Se tali limiti non sono rispettati, come nel caso in cui il privato ritardi nel consegnare l'arrestato alla polizia, il privato stesso rischia, a sua volta, di essere accusato di un illecito penale, quale appunto il sequestro di persona. Infatti, nell'ipotesi di cui all'art. 383 c.p.p., determinante, ai fini della legittimità dell'arresto, è la circostanza che la persona arrestata non sia trattenuta dai privati, intervenuti nell'operazione, oltre il tempo strettamente necessario per l'esecuzione della consegna agli organi di Polizia (Sez. 5, n. 1603 del 04/05/1993, Rv. 195385). Orbene, tornando al caso di specie, è stato provato che il ricorrente, avendo colto in flagrante il minore, ha posto in essere una serie di condotte che hanno superato i limiti suddetti. Il suo comportamento, inoltre, è stato ritenuto ancor più grave per il fatto che l'arrestato è un soggetto di minore età. Sulla base di tali considerazioni, pertanto, i Giudici di legittimità hanno reputato condivisibile quanto statuito dalla Corte d'Appello, ossia l'impossibilità di considerare applicabile alla fattispecie in questione l'art. 383 c.p.p.
Con l'ovvia conseguenza che le doglianze del ricorrente in punto sono da ritenersi infondate. Tutt'al più, nel caso di cui stiamo discorrendo, la fondatezza delle ragioni del ricorrente si rinvengono solo ed esclusivamente con riferimento al mancato riconoscimento della circostanza attenuante prevista dall'art. 62, c.p., n. 6. Secondo tale ultima disposizione citata, il reato può essere attenuato:
- se, prima del giudizio, l'imputato abbia riparato interamente il danno, mediante il risarcimento di esso, e, quando sia possibile, mediante le restituzioni;
- se, prima del giudizio, l'imputato si sia adoperato spontaneamente ed efficacemente per elidere o attenuare le conseguenze dannose o pericolose del reato.

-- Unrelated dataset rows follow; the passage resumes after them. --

(* ===== verification/WebSocketStream.v ===== *)
(** * [useWebSocketStream] ([shared/hooks/useWebSocketStream.ts])

    The hook keeps a WebSocket to a URL open: an effect connects, [onclose]
    schedules a reconnection with an exponential back-off, [onopen] resets
    the retry counter, and the cleanup clears the timer and closes the
    socket that [wsRef] points to.  The state has the references of the hook
    ([wsRef], [retryCount]), its React state ([isConnected]), the local
    variable [timeoutId] of the running effect, the sockets that are not yet
    closed and the pending timers.  [decode] is the [try JSON.parse catch]
    of [onmessage]; the URL is relative, so its protocol is the page's. *)
From S2P Require Import Prelude JsString Html.

(** [Math.min(1000 * Math.pow(2, retryCount.current), 30000)] *)
Definition backoff (retry : nat) : Z := Z.min (1000 * 2 ^ Z.of_nat retry) 30000.

(** [wsUrl.protocol === 'https:' ? 'wss:' : 'ws:'] *)
Definition ws_protocol (p : string) : string :=
  if bool_decide (p = "https:") then "wss:" else "ws:".

Inductive readyState := CONNECTING | OPEN | CLOSING.

#[export] Instance readyState_eq_dec : EqDecision readyState.
Proof. solve_decision. Defined.

Record ws_instance := WsInstance { wi_id : nat; wi_url : string }.
Record socket := Socket { sk_id : nat; sk_inst : ws_instance; sk_ready : readyState }.
Record ws_timer := WsTimer { wt_id : nat; wt_inst : ws_instance; wt_delay : Z }.

Record ws_state := WsState {
  ws_active : option ws_instance;   (* the effect whose cleanup has not run *)
  ws_ref : option nat;              (* wsRef.current *)
  ws_retry : nat;                   (* retryCount.current *)
  ws_connected : bool;              (* isConnected *)
  ws_timeout : option nat;          (* timeoutId of the active effect *)
  ws_socks : list socket;           (* sockets that are not CLOSED *)
  ws_timers : list ws_timer;
  ws_next : nat }.

Section WebSocketStream.
Context {M : Type} (decode : string -> M) (page_protocol : string).

Inductive ws_event :=
| WsEffect (url : string)
| WsUnmount
| WsOpen (k : nat)
| WsMessage (k : nat) (data : string)
| WsClose (k : nat)
| WsFire (t : nat).

Inductive ws_effect :=
| Dial (protocol url : string)
| OnMessage (m : M).

Definition ws_init : ws_state := WsState None None 0 false None [] [] 0.

(** [connect] in the closure of an instance. *)
Definition connect (i : ws_instance) (s : ws_state) : ws_state * list ws_effect :=
  (WsState (ws_active s) (Some (ws_next s)) (ws_retry s) (ws_connected s) (ws_timeout s)
     (ws_socks s ++ [Socket (ws_next s) i CONNECTING]) (ws_timers s) (S (ws_next s)),
   [Dial (ws_protocol page_protocol) (wi_url i)]).

Definition set_ready (k : nat) (r : readyState) (x : socket) : socket :=
  if bool_decide (sk_id x = k) then Socket (sk_id x) (sk_inst x) r else x.

(** The cleanup: [clearTimeout(timeoutId); wsRef.current.close()]. *)
Definition ws_cleanup (s : ws_state) : ws_state :=
  match ws_active s with
  | None => s
  | Some _ =>
      WsState None (ws_ref s) (ws_retry s) (ws_connected s) (ws_timeout s)
        (match ws_ref s with
         | Some k => set_ready k CLOSING <$> ws_socks s
         | None => ws_socks s
         end)
        (match ws_timeout s with
         | Some t => filter (fun x => wt_id x <> t) (ws_timers s)
         | None => ws_timers s
         end)
        (ws_next s)
  end.

(** [ws.onclose] of a socket of instance [i]. *)
Definition on_close (k : nat) (i : ws_instance) (s : ws_state) : ws_state :=
  WsState (ws_active s) (ws_ref s) (S (ws_retry s)) false
    (if bool_decide (wi_id <$> ws_active s = Some (wi_id i)) then Some (ws_next s)
     else ws_timeout s)
    (filter (fun x => sk_id x <> k) (ws_socks s))
    (ws_timers s ++ [WsTimer (ws_next s) i (backoff (ws_retry s))])
    (S (ws_next s)).

(** [ws.onopen]. *)
Definition on_open (k : nat) (s : ws_state) : ws_state :=
  WsState (ws_active s) (ws_ref s) 0 true (ws_timeout s)
    (set_ready k OPEN <$> ws_socks s) (ws_timers s) (ws_next s).

Definition find_sock (k : nat) (s : ws_state) : option socket :=
  snd <$> list_find (fun x => sk_id x = k) (ws_socks s).
Definition find_ws_timer (t : nat) (s : ws_state) : option ws_timer :=
  snd <$> list_find (fun x => wt_id x = t) (ws_timers s).

Definition ws_handle (e : ws_event) (s : ws_state) : ws_state * list ws_effect :=
  match e with
  | WsEffect url =>
      let s := ws_cleanup s in
      let i := WsInstance (ws_next s) url in
      connect i (WsState (Some i) (ws_ref s) (ws_retry s) (ws_connected s) None
                   (ws_socks s) (ws_timers s) (S (ws_next s)))
  | WsUnmount => (ws_cleanup s, [])
  | WsOpen k => (on_open k s, [])
  | WsMessage _ data => (s, [OnMessage (decode data)])
  | WsClose k =>
      match find_sock k s with
      | Some x => (on_close k (sk_inst x) s, [])
      | None => (s, [])
      end
  | WsFire t =>
      match find_ws_timer t s with
      | Some x =>
          connect (wt_inst x)
            (WsState (ws_active s) (ws_ref s) (ws_retry s) (ws_connected s) (ws_timeout s)
               (ws_socks s) (filter (fun y => wt_id y <> t) (ws_timers s)) (ws_next s))
      | None => (s, [])
      end
  end.

Definition ws_enabled (s : ws_state) (e : ws_event) : Prop :=
  match e with
  | WsEffect _ | WsUnmount => True
  | WsOpen k => exists x, find_sock k s = Some x /\ sk_ready x = CONNECTING
  | WsMessage k _ => exists x, find_sock k s = Some x /\ sk_ready x = OPEN
  | WsClose k => is_Some (find_sock k s)
  | WsFire t => is_Some (find_ws_timer t s)
  end.

(** The instances that own a socket or a pending timer. *)
Definition chains (s : ws_state) : list nat :=
  (wi_id ∘ sk_inst <$> ws_socks s) ++ (wi_id ∘ wt_inst <$> ws_timers s).

Definition ws_ids_fresh (s : ws_state) : Prop :=
  Forall (fun x => sk_id x < ws_next s /\ wi_id (sk_inst x) < ws_next s) (ws_socks s) /\
  Forall (fun x => wt_id x < ws_next s /\ wi_id (wt_inst x) < ws_next s) (ws_timers s) /\
  NoDup (sk_id <$> ws_socks s) /\ NoDup (wt_id <$> ws_timers s).

Definition ws_invariant (s : ws_state) : Prop :=
  ws_ids_fresh s /\ NoDup (chains s) /\
  match ws_active s with Some i => wi_id i ∈ chains s | None => True end.
End WebSocketStream.

Arguments ws_effect : clear implicits.

(** ** The back-off *)
Section Backoff.
Lemma backoff_small n : n <= 4 -> backoff n = (1000 * 2 ^ Z.of_nat n)%Z.
Proof. intros H. do 5 (destruct n as [|n]; [done|]). lia. Qed.

Lemma backoff_large n : 5 <= n -> backoff n = 30000%Z.
Proof.
  intros H. unfold backoff.
  assert (2 ^ 5 <= 2 ^ Z.of_nat n)%Z by (apply Z.pow_le_mono_r; lia). lia.
Qed.

(** The reconnection delay starts at one second, doubles with every
    failed attempt, never decreases, and is capped at thirty seconds from
    the sixth attempt on. *)
Lemma ws_backoff_spec n :
  (1000 <= backoff n <= 30000)%Z /\ (backoff n <= backoff (S n))%Z /\
  (n <= 3 -> backoff (S n) = (2 * backoff n)%Z) /\
  (5 <= n -> backoff n = 30000%Z).
Proof.
  assert (Hpow : (0 < 2 ^ Z.of_nat n)%Z) by (apply Z.pow_pos_nonneg; lia).
  assert (Hsucc : (2 ^ Z.of_nat (S n) = 2 * 2 ^ Z.of_nat n)%Z)
    by (rewrite Nat2Z.inj_succ, Z.pow_succ_r; lia).
  repeat split.
  - unfold backoff. lia.
  - unfold backoff. lia.
  - unfold backoff. rewrite Hsucc. lia.
  - intros H. rewrite !backoff_small by lia. lia.
  - apply backoff_large.
Qed.
End Backoff.

Section WebSocketFacts.
Context {M : Type} (decode : string -> M) (page_protocol : string).
Notation ws_handle := (ws_handle decode page_protocol).
Implicit Types (s : ws_state).

Lemma set_ready_id k r x : sk_id (set_ready k r x) = sk_id x.
Proof. unfold set_ready. by destr_if. Qed.
Lemma set_ready_inst k r x : sk_inst (set_ready k r x) = sk_inst x.
Proof. unfold set_ready. by destr_if. Qed.

Lemma fmap_set_ready {X} (f : socket -> X) k r (l : list socket) :
  (forall x, f (set_ready k r x) = f x) -> f <$> (set_ready k r <$> l) = f <$> l.
Proof.
  intros H. rewrite <- list_fmap_compose. apply list_fmap_ext. intros i x _. apply H.
Qed.

Lemma Forall_set_ready (P : nat -> ws_instance -> Prop) k r (l : list socket) :
  Forall (fun x => P (sk_id x) (sk_inst x)) l ->
  Forall (fun x => P (sk_id x) (sk_inst x)) (set_ready k r <$> l).
Proof.
  intros H. apply Forall_fmap. eapply Forall_weaken; [exact H|].
  intros x. simpl. by rewrite set_ready_id, set_ready_inst.
Qed.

Orbene, tornando alla fattispecie in esame, i Giudici d'Appello hanno omesso di pronunciarsi su un motivo che non era generico posto che con esso l'imputato aveva lamentato l'erroneità della decisione del primo giudice sia in riferimento al suo preteso ravvedimento, sia in relazione alla congruità della somma di denaro offerta a ristoro del danno. Tale omissione costituisce un vizio della sentenza impugnata dal momento che ha impedito di esaminare la possibile applicazione dell'art. 62, c.p., n. 6, e quindi di prendere in considerazione la circostanza attenuante avente ad oggetto l'avvenuta proposta di risarcimento del danno formulata dal ricorrente. Questo, sebbene i motivi di impugnazione dell'imputato in merito all'applicabilità dell'art. 383 c.p.p. non siano stati ritenuti fondati, ha indotto la Suprema Corte di Cassazione ad annullare la sentenza di secondo grado, limitatamente alla configurabilità dell'attenuante di cui all'art. 62, c.p., n. 6, con rinvio per un nuovo esame sul punto ad altra sezione della Corte di Appello.